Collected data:
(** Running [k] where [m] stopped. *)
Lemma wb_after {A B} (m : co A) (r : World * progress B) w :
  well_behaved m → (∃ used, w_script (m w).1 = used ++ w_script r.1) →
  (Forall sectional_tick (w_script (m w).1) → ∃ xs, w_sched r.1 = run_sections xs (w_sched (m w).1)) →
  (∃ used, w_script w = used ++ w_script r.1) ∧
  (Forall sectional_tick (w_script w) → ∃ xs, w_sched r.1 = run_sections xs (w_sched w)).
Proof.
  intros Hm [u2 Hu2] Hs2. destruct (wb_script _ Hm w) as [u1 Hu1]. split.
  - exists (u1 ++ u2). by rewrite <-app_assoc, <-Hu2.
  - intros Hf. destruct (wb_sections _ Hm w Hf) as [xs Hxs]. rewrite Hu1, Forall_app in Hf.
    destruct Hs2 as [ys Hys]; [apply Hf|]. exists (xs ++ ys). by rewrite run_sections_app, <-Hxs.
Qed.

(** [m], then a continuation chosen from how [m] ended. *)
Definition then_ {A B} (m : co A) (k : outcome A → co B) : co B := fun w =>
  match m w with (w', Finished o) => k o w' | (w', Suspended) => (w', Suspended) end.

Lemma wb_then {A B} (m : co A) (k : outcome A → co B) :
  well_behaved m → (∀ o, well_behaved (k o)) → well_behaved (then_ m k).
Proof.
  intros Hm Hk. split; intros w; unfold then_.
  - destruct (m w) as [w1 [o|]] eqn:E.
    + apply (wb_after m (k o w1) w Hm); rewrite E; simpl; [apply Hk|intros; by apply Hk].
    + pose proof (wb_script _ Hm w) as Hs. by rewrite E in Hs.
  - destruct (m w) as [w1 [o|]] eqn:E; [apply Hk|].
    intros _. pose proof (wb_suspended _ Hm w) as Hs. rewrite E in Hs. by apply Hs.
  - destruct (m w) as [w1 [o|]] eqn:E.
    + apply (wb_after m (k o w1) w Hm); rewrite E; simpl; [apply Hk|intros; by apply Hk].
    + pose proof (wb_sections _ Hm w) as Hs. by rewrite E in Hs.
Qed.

--

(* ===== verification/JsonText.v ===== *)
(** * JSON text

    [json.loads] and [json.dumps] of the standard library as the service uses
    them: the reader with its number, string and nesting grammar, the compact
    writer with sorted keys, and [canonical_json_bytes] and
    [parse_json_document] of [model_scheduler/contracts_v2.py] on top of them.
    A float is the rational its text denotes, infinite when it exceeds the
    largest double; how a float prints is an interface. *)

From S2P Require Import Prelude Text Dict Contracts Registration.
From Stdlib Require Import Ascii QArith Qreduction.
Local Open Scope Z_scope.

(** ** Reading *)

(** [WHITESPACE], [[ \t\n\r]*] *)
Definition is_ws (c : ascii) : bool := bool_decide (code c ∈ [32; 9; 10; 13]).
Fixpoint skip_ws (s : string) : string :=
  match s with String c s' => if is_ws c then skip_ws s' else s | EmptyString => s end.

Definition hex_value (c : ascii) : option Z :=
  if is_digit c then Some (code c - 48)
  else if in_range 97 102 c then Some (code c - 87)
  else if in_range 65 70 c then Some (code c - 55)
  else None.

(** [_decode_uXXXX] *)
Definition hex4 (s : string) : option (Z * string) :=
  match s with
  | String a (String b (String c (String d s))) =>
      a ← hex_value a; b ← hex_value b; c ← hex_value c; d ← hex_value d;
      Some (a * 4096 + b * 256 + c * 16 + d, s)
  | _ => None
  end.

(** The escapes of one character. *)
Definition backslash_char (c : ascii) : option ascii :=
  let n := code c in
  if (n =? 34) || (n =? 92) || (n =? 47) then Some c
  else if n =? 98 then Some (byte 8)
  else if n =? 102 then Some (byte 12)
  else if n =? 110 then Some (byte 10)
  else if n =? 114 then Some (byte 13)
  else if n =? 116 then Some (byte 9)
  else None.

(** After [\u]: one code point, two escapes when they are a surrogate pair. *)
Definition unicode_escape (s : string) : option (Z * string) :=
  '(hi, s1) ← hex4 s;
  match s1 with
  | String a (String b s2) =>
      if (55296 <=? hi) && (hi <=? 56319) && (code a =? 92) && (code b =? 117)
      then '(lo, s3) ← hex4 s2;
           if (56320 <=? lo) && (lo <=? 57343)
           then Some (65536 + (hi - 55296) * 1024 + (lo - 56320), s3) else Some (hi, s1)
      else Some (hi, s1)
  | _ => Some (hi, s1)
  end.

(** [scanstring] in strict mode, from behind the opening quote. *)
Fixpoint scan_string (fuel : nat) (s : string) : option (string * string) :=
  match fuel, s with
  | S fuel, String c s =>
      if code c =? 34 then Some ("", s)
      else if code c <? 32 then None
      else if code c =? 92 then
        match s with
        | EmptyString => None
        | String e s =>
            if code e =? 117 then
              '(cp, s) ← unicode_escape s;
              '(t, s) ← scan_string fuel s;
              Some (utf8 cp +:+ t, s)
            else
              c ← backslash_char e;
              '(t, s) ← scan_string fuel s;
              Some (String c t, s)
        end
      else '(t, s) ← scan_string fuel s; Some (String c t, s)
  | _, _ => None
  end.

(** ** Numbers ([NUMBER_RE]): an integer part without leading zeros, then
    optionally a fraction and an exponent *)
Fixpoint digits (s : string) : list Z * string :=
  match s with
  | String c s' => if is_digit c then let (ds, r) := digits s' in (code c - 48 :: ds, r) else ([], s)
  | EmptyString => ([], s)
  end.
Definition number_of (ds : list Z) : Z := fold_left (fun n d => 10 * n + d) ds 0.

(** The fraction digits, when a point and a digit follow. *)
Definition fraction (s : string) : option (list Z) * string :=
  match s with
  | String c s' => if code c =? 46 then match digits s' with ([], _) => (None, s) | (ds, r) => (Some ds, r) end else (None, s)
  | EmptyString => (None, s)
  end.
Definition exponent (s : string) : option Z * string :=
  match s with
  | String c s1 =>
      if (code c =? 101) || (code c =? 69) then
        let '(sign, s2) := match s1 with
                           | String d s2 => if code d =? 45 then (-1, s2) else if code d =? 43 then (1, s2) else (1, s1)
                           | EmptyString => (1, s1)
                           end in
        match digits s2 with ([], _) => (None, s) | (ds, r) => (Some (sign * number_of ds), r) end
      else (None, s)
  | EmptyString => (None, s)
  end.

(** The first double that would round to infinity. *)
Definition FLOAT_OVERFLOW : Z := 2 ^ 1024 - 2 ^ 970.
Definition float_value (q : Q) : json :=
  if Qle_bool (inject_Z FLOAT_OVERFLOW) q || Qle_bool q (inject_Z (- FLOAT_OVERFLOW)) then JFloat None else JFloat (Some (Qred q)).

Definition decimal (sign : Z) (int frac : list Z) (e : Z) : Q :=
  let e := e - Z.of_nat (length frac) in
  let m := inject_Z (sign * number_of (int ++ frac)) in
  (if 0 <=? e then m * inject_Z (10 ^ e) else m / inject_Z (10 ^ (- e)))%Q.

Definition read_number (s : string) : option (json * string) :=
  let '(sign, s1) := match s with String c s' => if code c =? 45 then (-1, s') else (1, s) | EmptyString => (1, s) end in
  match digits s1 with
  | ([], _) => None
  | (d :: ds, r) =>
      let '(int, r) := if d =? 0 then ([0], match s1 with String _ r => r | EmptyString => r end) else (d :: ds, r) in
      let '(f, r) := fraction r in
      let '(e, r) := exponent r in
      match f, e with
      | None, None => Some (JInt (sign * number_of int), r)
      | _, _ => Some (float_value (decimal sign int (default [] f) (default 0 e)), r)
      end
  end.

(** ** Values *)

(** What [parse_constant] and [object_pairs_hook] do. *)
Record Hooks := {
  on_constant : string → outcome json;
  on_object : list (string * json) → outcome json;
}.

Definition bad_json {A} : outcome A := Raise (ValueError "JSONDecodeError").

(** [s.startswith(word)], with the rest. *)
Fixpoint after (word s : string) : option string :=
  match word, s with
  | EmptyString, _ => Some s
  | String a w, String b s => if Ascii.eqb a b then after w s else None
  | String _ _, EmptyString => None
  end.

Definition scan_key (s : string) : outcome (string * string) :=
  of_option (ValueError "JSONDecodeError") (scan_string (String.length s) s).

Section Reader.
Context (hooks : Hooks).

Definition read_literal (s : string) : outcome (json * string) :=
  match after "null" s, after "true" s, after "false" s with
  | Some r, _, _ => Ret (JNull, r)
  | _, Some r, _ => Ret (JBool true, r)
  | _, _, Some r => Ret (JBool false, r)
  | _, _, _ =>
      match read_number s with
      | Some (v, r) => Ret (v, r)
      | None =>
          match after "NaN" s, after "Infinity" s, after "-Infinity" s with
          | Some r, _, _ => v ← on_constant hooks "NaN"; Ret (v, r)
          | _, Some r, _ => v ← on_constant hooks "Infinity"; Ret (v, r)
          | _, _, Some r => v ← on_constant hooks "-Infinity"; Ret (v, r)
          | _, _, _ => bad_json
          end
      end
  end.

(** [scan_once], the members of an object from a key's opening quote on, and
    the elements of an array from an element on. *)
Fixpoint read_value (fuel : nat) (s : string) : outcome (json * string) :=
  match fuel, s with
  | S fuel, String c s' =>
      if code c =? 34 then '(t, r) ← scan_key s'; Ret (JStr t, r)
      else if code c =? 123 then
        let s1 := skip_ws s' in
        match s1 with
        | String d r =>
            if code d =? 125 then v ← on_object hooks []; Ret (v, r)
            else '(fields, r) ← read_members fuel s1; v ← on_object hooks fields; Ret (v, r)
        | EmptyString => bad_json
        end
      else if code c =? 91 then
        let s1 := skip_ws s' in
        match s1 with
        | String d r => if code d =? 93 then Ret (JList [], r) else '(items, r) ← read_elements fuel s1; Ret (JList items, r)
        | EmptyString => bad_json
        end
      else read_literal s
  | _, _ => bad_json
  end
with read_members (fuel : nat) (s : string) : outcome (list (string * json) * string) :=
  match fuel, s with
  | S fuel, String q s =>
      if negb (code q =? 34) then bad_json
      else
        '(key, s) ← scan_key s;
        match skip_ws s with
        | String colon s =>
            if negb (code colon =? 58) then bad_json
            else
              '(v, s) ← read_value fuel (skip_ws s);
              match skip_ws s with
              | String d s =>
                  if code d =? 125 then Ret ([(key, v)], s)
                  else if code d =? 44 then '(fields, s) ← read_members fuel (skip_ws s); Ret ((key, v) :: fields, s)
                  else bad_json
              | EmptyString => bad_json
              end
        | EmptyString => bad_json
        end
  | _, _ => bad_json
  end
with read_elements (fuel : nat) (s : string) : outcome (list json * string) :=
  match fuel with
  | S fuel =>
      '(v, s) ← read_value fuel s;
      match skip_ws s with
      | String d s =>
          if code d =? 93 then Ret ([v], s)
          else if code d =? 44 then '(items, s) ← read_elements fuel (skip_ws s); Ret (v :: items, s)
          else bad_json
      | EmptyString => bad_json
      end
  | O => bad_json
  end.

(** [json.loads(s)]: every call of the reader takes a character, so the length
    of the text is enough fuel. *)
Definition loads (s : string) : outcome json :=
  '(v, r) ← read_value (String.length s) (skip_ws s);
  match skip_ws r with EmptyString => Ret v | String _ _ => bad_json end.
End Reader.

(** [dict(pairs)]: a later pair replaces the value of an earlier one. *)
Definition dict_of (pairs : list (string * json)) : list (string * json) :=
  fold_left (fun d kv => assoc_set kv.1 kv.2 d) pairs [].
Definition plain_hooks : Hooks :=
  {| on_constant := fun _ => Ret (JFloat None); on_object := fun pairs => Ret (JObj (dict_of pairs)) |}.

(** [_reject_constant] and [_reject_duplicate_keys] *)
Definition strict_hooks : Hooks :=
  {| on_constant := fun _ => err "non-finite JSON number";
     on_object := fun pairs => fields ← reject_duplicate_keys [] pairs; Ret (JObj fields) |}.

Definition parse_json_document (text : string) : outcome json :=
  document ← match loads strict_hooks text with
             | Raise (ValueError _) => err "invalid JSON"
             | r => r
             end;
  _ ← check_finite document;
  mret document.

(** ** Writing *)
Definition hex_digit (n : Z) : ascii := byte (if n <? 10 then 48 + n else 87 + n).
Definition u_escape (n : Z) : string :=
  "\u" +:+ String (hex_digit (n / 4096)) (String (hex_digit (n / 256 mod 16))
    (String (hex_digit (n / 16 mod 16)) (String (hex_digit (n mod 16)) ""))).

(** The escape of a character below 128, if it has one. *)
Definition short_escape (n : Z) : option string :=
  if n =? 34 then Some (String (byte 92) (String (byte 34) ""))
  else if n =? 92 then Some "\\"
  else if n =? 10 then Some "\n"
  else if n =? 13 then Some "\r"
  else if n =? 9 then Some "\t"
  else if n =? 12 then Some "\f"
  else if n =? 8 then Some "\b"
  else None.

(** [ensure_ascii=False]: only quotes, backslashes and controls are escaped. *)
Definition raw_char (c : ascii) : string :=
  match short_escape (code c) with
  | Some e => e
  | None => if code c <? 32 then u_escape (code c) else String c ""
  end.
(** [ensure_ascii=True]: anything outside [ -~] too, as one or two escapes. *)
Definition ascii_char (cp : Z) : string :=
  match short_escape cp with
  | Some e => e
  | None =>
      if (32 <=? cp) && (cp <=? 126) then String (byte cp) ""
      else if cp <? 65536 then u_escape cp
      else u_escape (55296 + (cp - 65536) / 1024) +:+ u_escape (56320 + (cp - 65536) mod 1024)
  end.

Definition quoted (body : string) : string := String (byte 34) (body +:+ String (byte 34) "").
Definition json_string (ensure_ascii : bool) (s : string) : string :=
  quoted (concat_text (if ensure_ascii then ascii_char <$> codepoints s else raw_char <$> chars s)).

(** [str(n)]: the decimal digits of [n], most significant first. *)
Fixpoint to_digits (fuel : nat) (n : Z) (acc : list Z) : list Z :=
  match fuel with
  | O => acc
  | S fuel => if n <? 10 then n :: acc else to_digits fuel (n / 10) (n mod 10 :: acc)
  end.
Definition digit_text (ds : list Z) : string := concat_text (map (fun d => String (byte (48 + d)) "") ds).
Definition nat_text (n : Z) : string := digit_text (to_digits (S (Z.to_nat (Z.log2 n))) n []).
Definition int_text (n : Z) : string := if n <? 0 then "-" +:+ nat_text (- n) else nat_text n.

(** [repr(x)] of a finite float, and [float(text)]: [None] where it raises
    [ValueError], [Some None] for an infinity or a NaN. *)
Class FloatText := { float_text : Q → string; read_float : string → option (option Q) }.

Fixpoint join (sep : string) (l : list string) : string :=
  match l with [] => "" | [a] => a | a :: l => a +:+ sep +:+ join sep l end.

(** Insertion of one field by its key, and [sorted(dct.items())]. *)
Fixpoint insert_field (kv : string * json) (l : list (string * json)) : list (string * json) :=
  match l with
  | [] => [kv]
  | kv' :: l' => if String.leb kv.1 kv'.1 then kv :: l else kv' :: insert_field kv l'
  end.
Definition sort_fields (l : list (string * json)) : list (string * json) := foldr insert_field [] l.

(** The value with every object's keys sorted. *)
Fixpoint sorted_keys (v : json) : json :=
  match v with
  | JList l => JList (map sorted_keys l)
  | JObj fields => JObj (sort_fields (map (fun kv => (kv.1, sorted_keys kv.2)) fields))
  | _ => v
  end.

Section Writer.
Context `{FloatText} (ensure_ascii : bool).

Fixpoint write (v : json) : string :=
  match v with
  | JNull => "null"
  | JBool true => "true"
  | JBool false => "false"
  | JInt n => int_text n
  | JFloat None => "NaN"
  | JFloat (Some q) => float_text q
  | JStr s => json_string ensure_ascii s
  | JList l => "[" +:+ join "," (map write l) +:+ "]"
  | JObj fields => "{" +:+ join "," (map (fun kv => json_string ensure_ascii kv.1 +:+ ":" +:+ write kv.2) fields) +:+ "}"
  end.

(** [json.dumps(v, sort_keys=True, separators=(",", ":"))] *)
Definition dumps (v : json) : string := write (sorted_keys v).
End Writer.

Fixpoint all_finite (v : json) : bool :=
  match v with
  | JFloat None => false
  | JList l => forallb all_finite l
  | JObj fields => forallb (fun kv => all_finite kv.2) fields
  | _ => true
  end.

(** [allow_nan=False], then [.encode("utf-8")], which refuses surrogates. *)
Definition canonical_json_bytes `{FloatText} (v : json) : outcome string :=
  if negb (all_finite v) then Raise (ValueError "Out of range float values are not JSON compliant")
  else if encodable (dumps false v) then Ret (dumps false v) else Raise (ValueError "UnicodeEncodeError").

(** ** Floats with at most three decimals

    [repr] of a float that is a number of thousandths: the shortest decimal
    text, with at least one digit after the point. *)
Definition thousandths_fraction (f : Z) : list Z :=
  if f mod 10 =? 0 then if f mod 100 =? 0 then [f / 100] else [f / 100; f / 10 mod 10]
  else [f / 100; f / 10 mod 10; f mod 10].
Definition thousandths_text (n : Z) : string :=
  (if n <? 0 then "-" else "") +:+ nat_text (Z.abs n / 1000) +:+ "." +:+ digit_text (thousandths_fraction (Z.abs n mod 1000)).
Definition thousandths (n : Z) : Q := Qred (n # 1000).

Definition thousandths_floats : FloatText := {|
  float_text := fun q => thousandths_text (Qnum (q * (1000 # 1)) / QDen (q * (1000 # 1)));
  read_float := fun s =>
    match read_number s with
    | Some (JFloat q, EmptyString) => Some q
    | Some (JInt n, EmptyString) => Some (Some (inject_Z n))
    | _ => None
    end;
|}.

What you need to do:
Look for the word "pose" in the records above, count the lines that hold it, and give only that number.

Response:
3